从中国草药毛冬青(Ilex pubescens Hook, et Arn)中提纯的冬青素A(IA)在中国南方常用于治疗血栓性疾病。在本研究中,我们旨在研究IA对血管性血友病因子(vWF)依赖的高剪切力诱导的血小板聚集的抑制作用及其机制。
使用改良的锥板式粘度计测量在有或无IA存在的情况下,vWF依赖的高剪切力(10,800 s(-1))诱导的正常供体血小板聚集,并使用直接用异硫氰酸荧光素(FITC)标记的、已知仅与vWF C末端结构域结合的单克隆抗体(LJ-C3)通过定量流式细胞术测量剪切诱导的vWF结合。还使用与FITC偶联的抗P-选择素单克隆抗体(WGA1)通过类似方法测量P-选择素表面表达。

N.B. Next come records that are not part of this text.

(** A complete response gets its fate. *)
Lemma http_on_complete_ok n ids pending ends s p warmup_end measuring cr i : hflight opt start h0 n ids (i :: pending) ends s p ->
  hc_scheduled_ns cr.1 = sched opt start i ->
  exists s' f, http_on_complete opt warmup_end measuring cr s = Some s' /\
    (f = Refused \/ f = Answered cr.2 measuring) /\ hflight opt start h0 n ids pending (ends ++ [(i, f)]) s' p.
Proof using All.
  intros [Hseq Hnext HT Hcur Honce Hsent Hrec Hmeas Hbad Hlost Hh] Hs. unfold http_on_complete.
  assert (forall f, live_ids ids ++ pending ++ map fst (ends ++ [(i, f)]) ≡ₚ seq 0 n) as Once.
  { intros f. rewrite <- Honce, map_app. apply Permutation_app_head. simpl. rewrite (assoc_L (++)). symmetry. apply Permutation_cons_append. }
  destruct (body_verdict cr.1) as [v|].
  2:{ eexists _, Refused. split; [reflexivity|]. split; [by left|].
      split; cbn -[Z.add fate_samples]; rewrite ?countb_app; try assumption; try (simpl; lia); [by apply Once|].
      rewrite fate_samples_app, app_nil_r. destruct Hh; by split. }
  destruct (complete_spec opt h0 (fate_samples opt start ends) warmup_end (hc_scheduled_ns cr.1) cr.2 measuring (bump_tally (count_verdict v) s) E0)
    as (s' & -> & Et & (K1 & K2 & K3 & K4) & Hh'); [destruct Hh; by split|].
  exists s', (Answered cr.2 measuring). split; [reflexivity|]. split; [by right|].
  destruct (count_verdict_aside v) as [(A1 & A2 & A3 & A4) A5].
  split; rewrite ?Et, ?K2, ?K3, ?countb_app; cbn -[Z.add fate_samples count_verdict seq]; rewrite ?A1, ?A2, ?A3, ?A4, ?A5; try assumption; try lia;
    [by apply Once|].
  rewrite fate_samples_app. rewrite Hs in Hh'. destruct measuring; exact Hh'.
Qed.

Lemma http_complete_all_ok warmup_end measuring l : forall cids n ids ends s p,
  Forall2 (fun cr i => hc_scheduled_ns cr.1 = sched opt start i) l cids -> hflight opt start h0 n ids cids ends s p ->
  exists s' more, http_complete_all opt warmup_end measuring l s = Some s' /\
    Forall (fun e => e.2 = Refused \/ exists recv, e.2 = Answered recv measuring) more /\
    hflight opt start h0 n ids [] (ends ++ more) s' p.
Proof using All.
  induction l as [|cr l IH]; intros cids n ids ends s p HF F.
  { apply Forall2_nil_inv_l in HF as ->. exists s, []. rewrite app_nil_r. split_and!; [reflexivity|constructor|exact F]. }
  apply Forall2_cons_inv_l in HF as (i & cids0 & Hs & HF & ->).
  destruct (http_on_complete_ok _ _ _ _ _ _ warmup_end measuring cr i F Hs) as (s1 & f & E1 & Hf & F1).
  destruct (IH _ _ _ _ _ _ HF F1) as (s2 & more & E2 & Hm & F2). exists s2, ((i, f) :: more).
  split_and!; [cbn [http_complete_all]; rewrite E1; exact E2| |by rewrite <- (assoc_L (++)) in F2].
  constructor; [|exact Hm]. destruct Hf as [-> | ->]; [by left|right; by eexists].
Qed.

(** [drain] takes the complete responses off the connections. *)
Lemma pool_drain_ok events n ids ends s p : hflight opt start h0 n ids [] ends s p ->
  exists ids' cids drops, Forall2 (fun cr i => hc_scheduled_ns cr.1 = sched opt start i) (drain events p).2 cids /\
    hp_host (drain events p).1 = hp_host p /\
    hflight opt start h0 n ids' cids (ends ++ map (fun i => (i, Dropped)) drops) s (drain events p).1.
Proof using All.
  intros [Hseq Hnext HT Hcur Honce Hsent Hrec Hmeas Hbad Hlost Hh].
  destruct (drain_table opt start (hp_conns p) ids events HT) as (ids' & cids & drops & H1 & H2 & H3).
  exists ids', cids, drops. split; [exact H2|]. split; [reflexivity|].
  split; try assumption; try (rewrite (countb_fates _ _ false) by reflexivity; rewrite Z.add_0_r; assumption).
  - simpl. by rewrite length_map, length_imap.
  - rewrite <- Honce, H3, map_app, map_map, map_id, <- !(assoc_L (++)). apply Permutation_app_head, Permutation_app_head. simpl.
    apply Permutation_app_comm.
  - by rewrite samples_fates.
Qed.

Lemma http_sweep_ok sweep_now reopen n ids ends s p : hflight opt start h0 n ids [] ends s p ->
  exists ids' more, let r := http_sweep opt sweep_now reopen s p in
    Forall (fun e => e.2 = TimedOut) more /\ hp_host r.2 = hp_host p /\ hflight opt start h0 n ids' [] (ends ++ more) r.1 r.2.
Proof using All.
  intros [Hseq Hnext HT Hcur Honce Hsent Hrec Hmeas Hbad Hlost [K1 K2 K3]].
  destruct (http_sweep_table opt start (timeout_ns opt) sweep_now (hp_conns p) ids reopen (tally_ s) HT)
    as (ids' & out & H1 & H2 & H3 & H4 & H5 & H6 & H7). cbv zeta in *.
  exists ids', (map (fun i => (i, TimedOut)) out). split; [by apply Forall_map, Forall_true|]. split; [reflexivity|].
  split; cbn [http_sweep fst snd tally_ seq_ next_send_ns_ hp_conns hp_cursor];
    try assumption; try (rewrite (countb_fates _ _ false) by reflexivity; lia); try lia.
  - by rewrite length_map, length_imap.
  - rewrite <- Honce, H2, map_app, map_map, map_id, <- !(assoc_L (++)). apply Permutation_app_head. simpl. apply Permutation_app_comm.
  - rewrite (countb_fates _ _ true) by reflexivity. lia.
  - rewrite samples_fates by done. by split.
Qed.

IA以剂量依赖性方式抑制剪切诱导的血小板聚集。在高剪切速率10800 s(-1)下,聚集程度从无IA时的(78.6±4.6)%降至有IA(3.3 mmol/L)时的(36.5±2.1)%(P < 0.0001,n = 9)。IA还以剂量依赖性方式抑制vWF结合和P-选择素表达。富含血小板血浆暴露于10800 s(-1)的高剪切速率6分钟后,结合FITC-LJ-C3分子的数量增加,但在有IA存在的情况下,这种剪切诱导的血小板表面vWF分子结合增加和P-选择素表达可降低。
IA抑制vWF结合以及vWF介导的血小板活化、在高剪切速率下发生的聚集。IA可能是一种独特的抗血栓药物,可抑制vWF-GP Ibalpha相互作用,因此可能有助于针对动脉血栓形成的药物设计。